Can Snakemake parallelize the same rule both within and across nodes?

I have a somewhat basic question about Snakemake parallelization when using cluster execution: can jobs from the same rule be parallelized both within a node and across multiple nodes at the same time?

Let's say for example that I have 100 bwa mem jobs and my cluster has nodes with 40 cores each.
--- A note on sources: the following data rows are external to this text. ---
Lemma recovery_code_one_winner_witness :
  exists k, (k < 2)%nat /\ forall k', (k' < 2)%nat ->
    p_clients kim_later !! k' = Some (after_send (step2_response (k' =? k)%nat (k' =? k)%nat) (mk_ssl [] [] []), Finished).
Proof.
  destruct (recovery_code_one_winner (SL := Memory.laws) ∅ false "kim" "abcdefghij" "#abcdefghij" [code_client; code_client] [other_client]
    kim_pool kim_later) as (k & Hk & H).
  - reflexivity.
  - discriminate.
  - reflexivity.
  - exact kim_healthy.
  - by left.
  - intros h' [<-|[<-|[]]] E; [done|]. by vm_compute in E.
  - reflexivity.
  - discriminate.
  - assert (Hp : presents "kim" "abcdefghij" (snd code_client)) by (split; [reflexivity|]; by eexists).
    apply Forall_cons; split; [exact Hp|]. apply Forall_cons; split; [exact Hp|]. apply Forall_nil. exact I.
  - apply Forall_cons; split; [|by apply Forall_nil]. by exists 7.
  - apply (run_schedule_reaches [1; 0; 0; 1; 2; 1; 0; 2; 0; 1; 2]%nat). vm_compute. reflexivity.
  - vm_compute. repeat constructor.
  - exists k. split; [exact Hk|]. intros [|[|k']] Hk'; [by apply (H 0%nat _ _ _ eq_refl)|by apply (H 1%nat _ _ _ eq_refl)|lia].
Defined.

(** ** Lines that are lost *)

Section lost.
Context {D : Type} `{SL : SqliteLaws D} {PW : Pwhash}.

(** The pool in which connection [k] has come to a thread. *)
Definition with_client (k : nat) (d : D) (o : OTPManager) (cam : list camera_call) (s : ssl) (t : thread D) (p : pool D) : pool D :=
  mk_pool d o cam (<[k := (s, t)]> (p_clients p)).

Lemma with_client_id k s t p : p_clients p !! k = Some (s, t) -> with_client k (p_db p) (p_otp p) (p_camera p) s t p = p.
Proof. intros Hk. unfold with_client. rewrite list_insert_id by done. by destruct p. Qed.

Lemma run_stretch {A} k (p : pool D) sched s a (m : M (world D) A) kf x d o cam d' o' s' cam' :
  (k < length (p_clients p))%nat -> m (mk_world d o s cam) = (Ok x, mk_world d' o' s' cam') ->
  run_schedule (k :: sched) (with_client k d o cam s (stretch a m kf) p) = run_schedule sched (with_client k d' o' cam' s' (kf x) p).
Proof.
  intros Hk Hm. cbn [run_schedule]. unfold run_client, with_client. cbn [p_clients]. rewrite list_lookup_insert_eq by done.
  cbn [mbind option_bind]. unfold stretch, next, fmap, M_fmap, client_view. cbn [p_db p_otp p_camera]. rewrite Hm.
  cbn [mbind option_bind]. unfold client_done. cbn [p_clients w_db w_otp w_ssl w_camera]. by rewrite list_insert_insert_eq.
Qed.

Lemma on_db_world {A} (m : M D A) d o s cam r d' : m d = (r, d') -> on_db m (mk_world d o s cam) = (r, mk_world d' o s cam).
Proof. intros E. unfold on_db. cbn [w_db]. by rewrite E. Qed.

Lemma run_schedule_app s1 : forall s2 (p p' : pool D), run_schedule s1 p = Some (Ok p') -> run_schedule (s1 ++ s2) p = run_schedule s2 p'.
Proof.
  induction s1 as [|k s1 IH]; intros s2 p p'; cbn [run_schedule app]; [by intros [= ->]|].
  destruct (run_client k p) as [[p1|e]|]; [|done..]. apply IH.
Qed.

Lemma run_insert_all k s t ls (p : pool D) o cam : (k < length (p_clients p))%nat -> forall d, healthy d ->
  NoDup (map index (t_lines (view d) ++ ls)) -> NoDup (map Db.name (t_lines (view d) ++ ls)) ->
  exists d', run_schedule (replicate (length ls) k) (with_client k d o cam s (insert_all_thread ls t) p) = Some (Ok (with_client k d' o cam s t p))
  /\ healthy d' /\ view d' = with_lines (t_lines (view d) ++ ls)%list (view d).
Proof.
  intros Hk. induction ls as [|l ls IH]; intros d Hh Hi Hn; cbn [length replicate insert_all_thread].
  - exists d. rewrite app_nil_r. split; [done|]. split; [done|]. by destruct (view d).
  - destruct (insert_line_new l d Hh) as (d1 & E1 & Hh1 & V1); [by eapply insert_fresh|].
    destruct (IH d1 Hh1) as (d' & E & Hd & V); [rewrite V1; cbn [with_lines t_lines]; by rewrite <- app_assoc..|].
    exists d'. erewrite run_stretch; [|done|by apply on_db_world]. rewrite E. split; [done|]. split; [done|].
    rewrite V, V1. cbn. by rewrite <- app_assoc.
Qed.
End lost.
Could I run 4 bwa mem per node, each using 10 threads, and then have Snakemake submit 25 separate jobs? Essentially, I want to parallelize both within and across nodes for the same rule.
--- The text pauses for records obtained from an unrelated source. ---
(* ===== verification/Writers.v ===== *)
(** * Two threads writing to one connection

    While bounding boxes are pushed, the thread of the connection answers requests and the push thread
    sends boxes, both through the same TLS connection.  ssl.cpp declares [ssl_write_mutex] for this, and
    nothing ever takes it.  Each message is two calls of [sendAll]; here the calls of the two threads
    mix in any order (OpenSSL gives no meaning to calls that overlap, so each call is one step). *)

From S2P Require Import Prelude Str Json JsonText JsonSpec JsonWf Otp Hash Ssl Db OtpManager Handlers Bbox TcpServer.
From Stdlib Require Import Ascii.
From Stdlib Require String.

Local Open Scope string_scope.
Local Open Scope Z_scope.
#[local] Opaque dump_string.

(** The two buffers a message with this text is sent as. *)
Definition message_writes (json_string : string) : list (list Z) :=
  let res_len := u32 (Z.of_nat (String.length json_string)) in
  [net32 res_len; take (Z.to_nat res_len) (bytes_of json_string)].

(** The connection after these calls of [sendAll]. *)
Definition write_all (ws : list (list Z)) (s : ssl) : ssl := foldl (fun s b => snd (sendAll s b)) s ws.

(** The calls of two threads in an order that keeps each thread's own. *)
Inductive interleaving {A} : list A -> list A -> list A -> Prop :=
| il_nil : interleaving [] [] []
| il_left x l l' m : interleaving l l' m -> interleaving (x :: l) l' (x :: m)
| il_right x l l' m : interleaving l l' m -> interleaving l (x :: l') (x :: m).

(** Both threads send their messages this way. *)
Lemma answer_writes {D} (w : world D) j text : dump_string j = Ok text ->
  send_json_response j w = (Ok tt, mk_world (w_db w) (w_otp w) (write_all (message_writes text) (w_ssl w)) (w_camera w)).
Proof. intros E. unfold send_json_response, mbind, M_bind, liftR, send_all. by rewrite E. Qed.

Lemma push_writes now b s boxes processed b' text : take_due now b = (boxes, processed, b') -> boxes <> [] ->
  dump_string (bbox_response boxes (Z.of_nat (length b)) processed) = Ok text ->
  Z.of_nat (String.length text) < 2 ^ 31 -> Forall (fun ev => ev <> wr_fail) (outcomes s) ->
  send_bboxes_to_client now (b, s) = (Ok true, (b', write_all (message_writes text) s)).
Proof.
  intros Hd Hb Ht Hl Hf. unfold send_bboxes_to_client. rewrite Hd. destruct boxes as [|box boxes]; [by destruct (Hb eq_refl)|]. rewrite Ht.
  unfold write_all, message_writes. cbn [foldl].
  destruct (sendAll_no_fail s (net32 (u32 (Z.of_nat (String.length text)))) ltac:(done) Hf) as (s1 & -> & _ & _ & F1). cbn [snd].
  rewrite net32_length. cbn [Z.eqb Z.of_nat]. change (Z.of_nat 4 =? -1) with false. cbv iota.
  destruct (sendAll_no_fail s1 (take (Z.to_nat (u32 (Z.of_nat (String.length text)))) (bytes_of text)) ltac:(rewrite length_take, bytes_of_length; lia) F1) as (s2 & -> & _). cbn [snd].
  destruct (Z.eqb_spec (Z.of_nat (length (take (Z.to_nat (u32 (Z.of_nat (String.length text)))) (bytes_of text)))) (-1)); [lia|done].
Qed.

(** What arrives at the other side. *)
Lemma write_all_sent ws : Forall (fun b => Z.of_nat (length b) < 2 ^ 31) ws -> forall s, Forall (fun ev => ev <> wr_fail) (outcomes s) -> sent (write_all ws s) = (sent s ++ concat ws)%list.
Proof.
  induction 1 as [|w ws Hw _ IH]; intros s Hf; unfold write_all; cbn [foldl concat]; [by rewrite app_nil_r|].
  destruct (sendAll_no_fail s w Hw Hf) as (s1 & -> & E & _ & F1). cbn [snd]. fold (write_all ws s1). rewrite (IH s1 F1), E. by rewrite <- app_assoc.
Qed.

(** Two messages of two buffers each: one after the other, or both lengths first. *)
Lemma interleaving_pairs {A} (a b c d : A) m : interleaving [a; b] [c; d] m ->
  m = [a; b; c; d] \/ m = [c; d; a; b] \/ ((m = [a; c; b; d] \/ m = [a; c; d; b]) \/ (m = [c; a; b; d] \/ m = [c; a; d; b])).
Proof. intros H. repeat match goal with H : interleaving _ _ _ |- _ => inversion H; clear H; subst end; tauto. Qed.

Lemma parse_zero l : parse (0 :: l) = Throw json_parse_error.
Proof. reflexivity. Qed.

(** A text whose length fits into 24 bits. *)
Definition short_text (text : string) : Prop := 0 < Z.of_nat (String.length text) < 2 ^ 24.

Lemma message_writes_short text : short_text text ->
  message_writes text = [net32 (Z.of_nat (String.length text)); bytes_of text].
Proof.
  intros Ht. unfold message_writes, short_text in *. cbv zeta. replace (u32 (Z.of_nat (String.length text))) with (Z.of_nat (String.length text))
    by (symmetry; apply Z.mod_small; lia). by rewrite Nat2Z.id, <- bytes_of_length, firstn_all.
Qed.

Lemma interleaving_Forall {A} (P : A -> Prop) l l' m : interleaving l l' m -> Forall P l -> Forall P l' -> Forall P m.
Proof. induction 1; [done|rewrite !Forall_cons; naive_solver..]. Qed.

Lemma writes_short ta tb ws : short_text ta -> short_text tb -> interleaving (message_writes ta) (message_writes tb) ws ->
  Forall (fun b => Z.of_nat (length b) < 2 ^ 31) ws.
Proof.
  intros Ha Hb Hi. apply (interleaving_Forall _ _ _ _ Hi); rewrite message_writes_short by done; unfold short_text in *;
    repeat constructor; rewrite bytes_of_length; lia.
Qed.

Lemma receive_text peer text rest : short_text text -> arriving (incoming peer) = (concat (message_writes text) ++ rest)%list ->
  exists peer', receive_json_message peer = (Some <$> parse_string text, peer') /\ arriving (incoming peer') = rest.
Proof.
  intros Ht. rewrite message_writes_short by done. cbn [concat]. rewrite app_nil_r, <- app_assoc. rewrite <- (bytes_of_length text).
  intros Ha. unfold short_text in Ht. rewrite <- (bytes_of_length text) in Ht.
  destruct (receive_frame peer (bytes_of text) rest ltac:(lia) ltac:(lia) Ha) as (p' & -> & Hr). rewrite string_of_bytes_of. by exists p'.
Qed.

(** A length behind a length: the reader takes it for the beginning of the text. *)
Lemma receive_two_lengths peer ta tb rest : short_text ta -> short_text tb ->
  arriving (incoming peer) = (net32 (Z.of_nat (String.length ta)) ++ net32 (Z.of_nat (String.length tb)) ++ rest)%list ->
  (String.length ta <= 4 + length rest)%nat -> fst (receive_json_message peer) = Throw json_parse_error.
Proof.
  unfold short_text. intros Ha Hb E Hl. set (n := String.length ta) in *.
  set (body := take n (net32 (Z.of_nat (String.length tb)) ++ rest)%list).
  assert (Hn : length body = n) by (unfold body; rewrite length_take_le; [done|rewrite length_app, net32_length; lia]).
  destruct (receive_frame peer body (drop n (net32 (Z.of_nat (String.length tb)) ++ rest)%list)) as (p' & -> & _); [lia|lia|rewrite Hn; unfold body; by rewrite take_drop|].
  cbn [fst]. assert (exists l, body = 0 :: l) as [l ->].
  { unfold body. destruct n as [|m]; [lia|]. unfold net32 at 1. cbn [map app take]. eexists. f_equal. unfold u32.
    rewrite (Z.mod_small (Z.of_nat _)) by lia. rewrite Z.div_small by lia. done. }
  unfold parse_string. cbn [string_of bytes_of]. change (code (chr 0)) with 0. by rewrite parse_zero.
Qed.

(** C21: Without the lock the messages of the two threads destroy each other: of all orders in which the
    calls of [sendAll] of an answer and of a push can mix, the reader gets both messages exactly when one
    message is sent whole before the other; in every other order the two lengths come first, the reader
    takes the second for the beginning of a text, and parsing throws. *)
Theorem unlocked_writes (ta tb : string) (ws : list (list Z)) (s peer : ssl) :
  short_text ta -> short_text tb -> interleaving (message_writes ta) (message_writes tb) ws ->
  Forall (fun ev => ev <> wr_fail) (outcomes s) -> sent (write_all ws s) = (sent s ++ arriving (incoming peer))%list ->
  let whole t1 t2 := exists p1 p2, receive_json_message peer = (Some <$> parse_string t1, p1)
    /\ receive_json_message p1 = (Some <$> parse_string t2, p2) /\ arriving (incoming p2) = [] in
  (ws = message_writes ta ++ message_writes tb /\ whole ta tb)%list \/ (ws = message_writes tb ++ message_writes ta /\ whole tb ta)%list
  \/ (fst (receive_json_message peer) = Throw json_parse_error /\ exists rest, ws = net32 (Z.of_nat (String.length ta)) :: net32 (Z.of_nat (String.length tb)) :: rest
       \/ ws = net32 (Z.of_nat (String.length tb)) :: net32 (Z.of_nat (String.length ta)) :: rest).
Proof.
  intros Ha Hb Hi Hf Hs whole. rewrite write_all_sent in Hs by (done || exact (writes_short _ _ _ Ha Hb Hi)). apply app_inv_head in Hs. symmetry in Hs.
  assert (Hwhole : forall t1 t2, short_text t1 -> short_text t2 ->
    arriving (incoming peer) = (concat (message_writes t1) ++ concat (message_writes t2))%list -> whole t1 t2).
  { intros t1 t2 H1 H2 E. destruct (receive_text peer t1 _ H1 E) as (p1 & E1 & A1). rewrite <- (app_nil_r (concat (message_writes t2))) in A1.
    destruct (receive_text p1 t2 _ H2 A1) as (p2 & E2 & A2). by exists p1, p2. }
  rewrite (message_writes_short ta), (message_writes_short tb) in * by done. cbn [app].
  apply interleaving_pairs in Hi as [->|[->|Hi]].
  - left. split; [done|]. apply Hwhole; [done..|]. rewrite !message_writes_short by done. by rewrite Hs, <- concat_app.
  - right; left. split; [done|]. apply Hwhole; [done..|]. rewrite !message_writes_short by done. by rewrite Hs, <- concat_app.
  - right; right. rewrite <- (bytes_of_length ta), <- (bytes_of_length tb).
    destruct Hi as [Hi|Hi]; (split; [|destruct Hi as [-> | ->]; rewrite !bytes_of_length; by eauto]).
    + apply (receive_two_lengths peer ta tb (concat (drop 2 ws)) Ha Hb); destruct Hi as [-> | ->]; cbn [drop concat] in *;
        rewrite ?Hs, ?length_app, ?bytes_of_length; cbn [length]; try lia; done.
    + apply (receive_two_lengths peer tb ta (concat (drop 2 ws)) Hb Ha); destruct Hi as [-> | ->]; cbn [drop concat] in *;
        rewrite ?Hs, ?length_app, ?bytes_of_length; cbn [length]; try lia; done.
Qed.

(** The shortest answer and the shortest push, with both lengths first. *)
Lemma unlocked_writes_witness :
  let peer := mk_ssl [rd_data [0; 0; 0; 2; 0; 0; 0; 3; 123; 125]; rd_data [91; 49; 93]] [] [] in
  fst (receive_json_message peer) = Throw json_parse_error.
Proof.
  intros peer. set (ws := [net32 2; net32 3; [123; 125]; [91; 49; 93]]).
  assert (Hi : interleaving (message_writes "{}") (message_writes "[1]") ws) by (repeat constructor).
  destruct (unlocked_writes "{}" "[1]" ws (mk_ssl [] [] []) peer) as [[E _]|[[E _]|[E _]]];
    [by split|by split|exact Hi|by constructor|reflexivity|discriminate E|discriminate E|exact E].
Defined.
Here is my current snakefile:

SAMPLES, = glob_wildcards("fastqs/{id}.1.fq.gz")
print(SAMPLES)

rule all:
        input:
                expand("results/{sample}.bam", sample=SAMPLES)

rule bwa:
    resources:
        time="4:00:00",
        partition="short-40core"
    input:
        ref="/path/to/reference/genome.fa",
        fwd="fastqs/{sample}.1.fq.gz",
        rev="fastqs/{sample}.2.fq.gz"
    output:
        bam="results/{sample}.bam"
    log:
        "results/logs/bwa/{sample}.log"
    params:
        threads=10
    shell:
        "bwa mem -t {params.threads} {input.ref} {input.fwd} {input.rev} 2> {log} | samtools view -bS - > {output.bam}"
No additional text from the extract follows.